**Records for processing**
(* ===== verification/ControlFlowLeaf.v ===== *)
(** * Control flow: actions, jumps, returns and throws

    The statements without statements in them: what the compiler does, and that the machine does what they mean. *)

From S2P Require Import Prelude ControlFlow ControlFlowRun ControlFlowInv ControlFlowOps ControlFlowScope ControlFlowRoute ControlFlowSim.

Open Scope nat_scope.

#[local] Strategy 1000 [mbind Comp_bind mret Comp_ret].

Section leaf.
Context `{E : Effects} (isVoid isErrorCode : bool) (fin : CState) (Wfin : wf isVoid fin).

#[local] Abbreviation grows := (grows isVoid).
#[local] Abbreviation wf := (wf isVoid).
#[local] Abbreviation none := (λ _ : nat, False).
#[local] Abbreviation P := (finalizeFunction fin).
#[local] Abbreviation kept := (kept isVoid).
#[local] Abbreviation post := (post isVoid fin).
#[local] Abbreviation pre := (pre fin).
#[local] Abbreviation around := (around fin).

(** What the compiler makes of a statement. *)
Definition ok (s : stmt) (c c' : CState) : Prop := kept c c' ∧ sim isVoid isErrorCode fin s c c'.

Lemma post_steps hs c c' fr m m' o w : steps P m m' → (fr = true → same_regs m m') → post hs c c' fr m' o w → post hs c c' fr m o w.
Proof.
  intros S Rg [m'' S2 Hp Hr|o' w' t b m'' T S2 A Hr|v w' F En|h m'' Hl S2 Hc J|w' Hn En].
  - apply post_normal; [by eapply steps_trans|done|]. intros Hf. destruct (Rg Hf), (Hr Hf). split; congruence.
  - eapply post_leaves; [done|by eapply steps_trans|done|]. intros Hf H1 H2. destruct (Rg Hf), (Hr Hf H1 H2). split; congruence.
  - apply post_returns; [done|by eapply steps_ends].
  - eapply post_throws; [done|by eapply steps_trans|done..].
  - apply post_thrown; [done|by eapply steps_ends].
Qed.

(** A dynamic throw. *)
Lemma throw_post hs c c' fr m m0 : k_frame m = frame_of hs → jmp_ok hs m → step P m0 = throw P m → post hs c c' fr m0 OThrow (k_world m).
Proof.
  intros Hf Hj Hs. rewrite (throw_to fin hs m Hf Hj) in Hs. destruct (last hs) as [h|] eqn:Hl.
  - apply (post_throws _ _ _ _ _ _ _ h (enter P h m)); [done|by apply steps_one|done..].
  - apply last_None in Hl as ->. apply post_thrown; [done|]. exists m0. split; [apply rtc_refl|done].
Qed.

Lemma dynamic_throw hs c c' fr b m : m_dynamicThrowBlock fin = Some b → k_code m = code_of P b → k_frame m = frame_of hs → jmp_ok hs m → post hs c c' fr m OThrow (k_world m).
Proof.
  intros Hb Hc Hf Hj. destruct (w_throw _ _ Wfin _ Hb) as (_ & [l Hl] & Hland & _). rewrite code_of_fin in Hc. unfold landing_code in Hc. rewrite Hland, Hl in Hc. cbn in Hc.
  change (k_world m) with (k_world (set_code l m)). apply throw_post; [done|done|]. unfold step. by rewrite Hc.
Qed.

Lemma act_ok n c c' : compile isVoid isErrorCode (SAct n) c = inl (tt, c') → wf c → open c → ok (SAct n) c c'.
Proof.
  intros H W O. cbn in H. comp_step H. split.
  - apply kept_intro; [by apply emitted_grows|done|]. intros _. unfold hasTerminator. change (m_currentBlock (emitted (IAct n) c)) with (m_currentBlock c). rewrite emitted_current. cbn.
    by rewrite last_snoc.
  - intros fuel k hs m o w X A Hp Hev. destruct fuel; [done|]. cbn in Hev. destruct (emit_at isVoid fin _ _ _ (pr_at _ _ _ _ Hp) W X) as (rest & Hm & Hat).
    destruct (act n (k_world m)) as [w' []] eqn:Ha; injection Hev as <- <-.
    + change w' with (k_world (set_world w' (set_code rest m))). apply throw_post; [apply Hp|apply Hp|]. unfold step. rewrite Hm. cbn. by rewrite Ha.
    + change w' with (k_world (set_world w' (set_code rest m))). apply post_normal; [|split|done].
      * apply steps_one. unfold step. rewrite Hm. cbn. by rewrite Ha.
      * by apply Hat.
      * unfold reachable. change (m_currentBlock (emitted (IAct n) c)) with (m_currentBlock c). rewrite emitted_current. apply (pr_reach _ _ _ _ Hp).
      * apply Hp.
      * apply Hp.
Qed.
(* ===== verification/ControlFlowStmt.v ===== *)
(** * Control flow: sequences, conditions and loops

    Statements with statements in them, but for labels. *)

From S2P Require Import Prelude ControlFlow ControlFlowRun ControlFlowInv ControlFlowOps ControlFlowScope ControlFlowRoute ControlFlowSim ControlFlowLeaf.

Open Scope nat_scope.

#[local] Strategy 1000 [mbind Comp_bind mret Comp_ret].

Section stmt.
Context `{E : Effects} (isVoid isErrorCode : bool) (fin : CState) (Wfin : wf isVoid fin).

#[local] Abbreviation grows := (grows isVoid).
#[local] Abbreviation wf := (wf isVoid).
#[local] Abbreviation none := (λ _ : nat, False).
#[local] Abbreviation P := (finalizeFunction fin).
#[local] Abbreviation kept := (kept isVoid).
#[local] Abbreviation post := (post isVoid fin).
#[local] Abbreviation pre := (pre fin).
#[local] Abbreviation around := (around fin).
#[local] Abbreviation ok := (ok isVoid isErrorCode fin).

Definition good (s : stmt) : Prop := ∀ c c', compile isVoid isErrorCode s c = inl (tt, c') → wf c → open c → c_scopeStack c ≠ [] → c_scopeStack c ≠ [0] →
  m_catchFinallyFollowBlock c = None ∨ free s = true → ok s c c'.

Lemma post_after hs c c1 c' fr fr' m o w : wf c1 → wf c' → c_blockCount c1 ≤ c_blockCount c' → c_scopeStack c1 = c_scopeStack c →
  (∀ s, s ∈ c_scopeStack c → scope c1 s = scope c s) → c_scopeStack c ≠ [] → (fr' = true → fr = true) → post hs c1 c' fr m o w → post hs c c' fr' m o w.
Proof.
  intros W1 W2 Hle Hst Hs Hnil Hfr Hp. destruct o; try (eapply post_same; [..|exact Hp]; try done; apply ext_refl).
  inversion Hp; subst; [apply post_normal; auto|done].
Qed.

**Exercise brief**
Restate every record word for word.

**Solved problem**
(* ===== verification/ControlFlowLeaf.v ===== *)
(** * Control flow: actions, jumps, returns and throws

    The statements without statements in them: what the compiler does, and that the machine does what they mean. *)

From S2P Require Import Prelude ControlFlow ControlFlowRun ControlFlowInv ControlFlowOps ControlFlowScope ControlFlowRoute ControlFlowSim.

Open Scope nat_scope.

#[local] Strategy 1000 [mbind Comp_bind mret Comp_ret].

Section leaf.
Context `{E : Effects} (isVoid isErrorCode : bool) (fin : CState) (Wfin : wf isVoid fin).

#[local] Abbreviation grows := (grows isVoid).
#[local] Abbreviation wf := (wf isVoid).
#[local] Abbreviation none := (λ _ : nat, False).
#[local] Abbreviation P := (finalizeFunction fin).
#[local] Abbreviation kept := (kept isVoid).
#[local] Abbreviation post := (post isVoid fin).
#[local] Abbreviation pre := (pre fin).
#[local] Abbreviation around := (around fin).

(** What the compiler makes of a statement. *)
Definition ok (s : stmt) (c c' : CState) : Prop := kept c c' ∧ sim isVoid isErrorCode fin s c c'.

Lemma post_steps hs c c' fr m m' o w : steps P m m' → (fr = true → same_regs m m') → post hs c c' fr m' o w → post hs c c' fr m o w.
Proof.
  intros S Rg [m'' S2 Hp Hr|o' w' t b m'' T S2 A Hr|v w' F En|h m'' Hl S2 Hc J|w' Hn En].
  - apply post_normal; [by eapply steps_trans|done|]. intros Hf. destruct (Rg Hf), (Hr Hf). split; congruence.
  - eapply post_leaves; [done|by eapply steps_trans|done|]. intros Hf H1 H2. destruct (Rg Hf), (Hr Hf H1 H2). split; congruence.
  - apply post_returns; [done|by eapply steps_ends].
  - eapply post_throws; [done|by eapply steps_trans|done..].
  - apply post_thrown; [done|by eapply steps_ends].
Qed.

(** A dynamic throw. *)
Lemma throw_post hs c c' fr m m0 : k_frame m = frame_of hs → jmp_ok hs m → step P m0 = throw P m → post hs c c' fr m0 OThrow (k_world m).
Proof.
  intros Hf Hj Hs. rewrite (throw_to fin hs m Hf Hj) in Hs. destruct (last hs) as [h|] eqn:Hl.
  - apply (post_throws _ _ _ _ _ _ _ h (enter P h m)); [done|by apply steps_one|done..].
  - apply last_None in Hl as ->. apply post_thrown; [done|]. exists m0. split; [apply rtc_refl|done].
Qed.

Lemma dynamic_throw hs c c' fr b m : m_dynamicThrowBlock fin = Some b → k_code m = code_of P b → k_frame m = frame_of hs → jmp_ok hs m → post hs c c' fr m OThrow (k_world m).
Proof.
  intros Hb Hc Hf Hj. destruct (w_throw _ _ Wfin _ Hb) as (_ & [l Hl] & Hland & _). rewrite code_of_fin in Hc. unfold landing_code in Hc. rewrite Hland, Hl in Hc. cbn in Hc.
  change (k_world m) with (k_world (set_code l m)). apply throw_post; [done|done|]. unfold step. by rewrite Hc.
Qed.

Lemma act_ok n c c' : compile isVoid isErrorCode (SAct n) c = inl (tt, c') → wf c → open c → ok (SAct n) c c'.
Proof.
  intros H W O. cbn in H. comp_step H. split.
  - apply kept_intro; [by apply emitted_grows|done|]. intros _. unfold hasTerminator. change (m_currentBlock (emitted (IAct n) c)) with (m_currentBlock c). rewrite emitted_current. cbn.
    by rewrite last_snoc.
  - intros fuel k hs m o w X A Hp Hev. destruct fuel; [done|]. cbn in Hev. destruct (emit_at isVoid fin _ _ _ (pr_at _ _ _ _ Hp) W X) as (rest & Hm & Hat).
    destruct (act n (k_world m)) as [w' []] eqn:Ha; injection Hev as <- <-.
    + change w' with (k_world (set_world w' (set_code rest m))). apply throw_post; [apply Hp|apply Hp|]. unfold step. rewrite Hm. cbn. by rewrite Ha.
    + change w' with (k_world (set_world w' (set_code rest m))). apply post_normal; [|split|done].
      * apply steps_one. unfold step. rewrite Hm. cbn. by rewrite Ha.
      * by apply Hat.
      * unfold reachable. change (m_currentBlock (emitted (IAct n) c)) with (m_currentBlock c). rewrite emitted_current. apply (pr_reach _ _ _ _ Hp).
      * apply Hp.
      * apply Hp.
Qed.
(* ===== verification/ControlFlowStmt.v ===== *)
(** * Control flow: sequences, conditions and loops

    Statements with statements in them, but for labels. *)

From S2P Require Import Prelude ControlFlow ControlFlowRun ControlFlowInv ControlFlowOps ControlFlowScope ControlFlowRoute ControlFlowSim ControlFlowLeaf.

Open Scope nat_scope.

#[local] Strategy 1000 [mbind Comp_bind mret Comp_ret].

Section stmt.
Context `{E : Effects} (isVoid isErrorCode : bool) (fin : CState) (Wfin : wf isVoid fin).

#[local] Abbreviation grows := (grows isVoid).
#[local] Abbreviation wf := (wf isVoid).
#[local] Abbreviation none := (λ _ : nat, False).
#[local] Abbreviation P := (finalizeFunction fin).
#[local] Abbreviation kept := (kept isVoid).
#[local] Abbreviation post := (post isVoid fin).
#[local] Abbreviation pre := (pre fin).
#[local] Abbreviation around := (around fin).
#[local] Abbreviation ok := (ok isVoid isErrorCode fin).

Definition good (s : stmt) : Prop := ∀ c c', compile isVoid isErrorCode s c = inl (tt, c') → wf c → open c → c_scopeStack c ≠ [] → c_scopeStack c ≠ [0] →
  m_catchFinallyFollowBlock c = None ∨ free s = true → ok s c c'.

Lemma post_after hs c c1 c' fr fr' m o w : wf c1 → wf c' → c_blockCount c1 ≤ c_blockCount c' → c_scopeStack c1 = c_scopeStack c →
  (∀ s, s ∈ c_scopeStack c → scope c1 s = scope c s) → c_scopeStack c ≠ [] → (fr' = true → fr = true) → post hs c1 c' fr m o w → post hs c c' fr' m o w.
Proof.
  intros W1 W2 Hle Hst Hs Hnil Hfr Hp. destruct o; try (eapply post_same; [..|exact Hp]; try done; apply ext_refl).
  inversion Hp; subst; [apply post_normal; auto|done].
Qed.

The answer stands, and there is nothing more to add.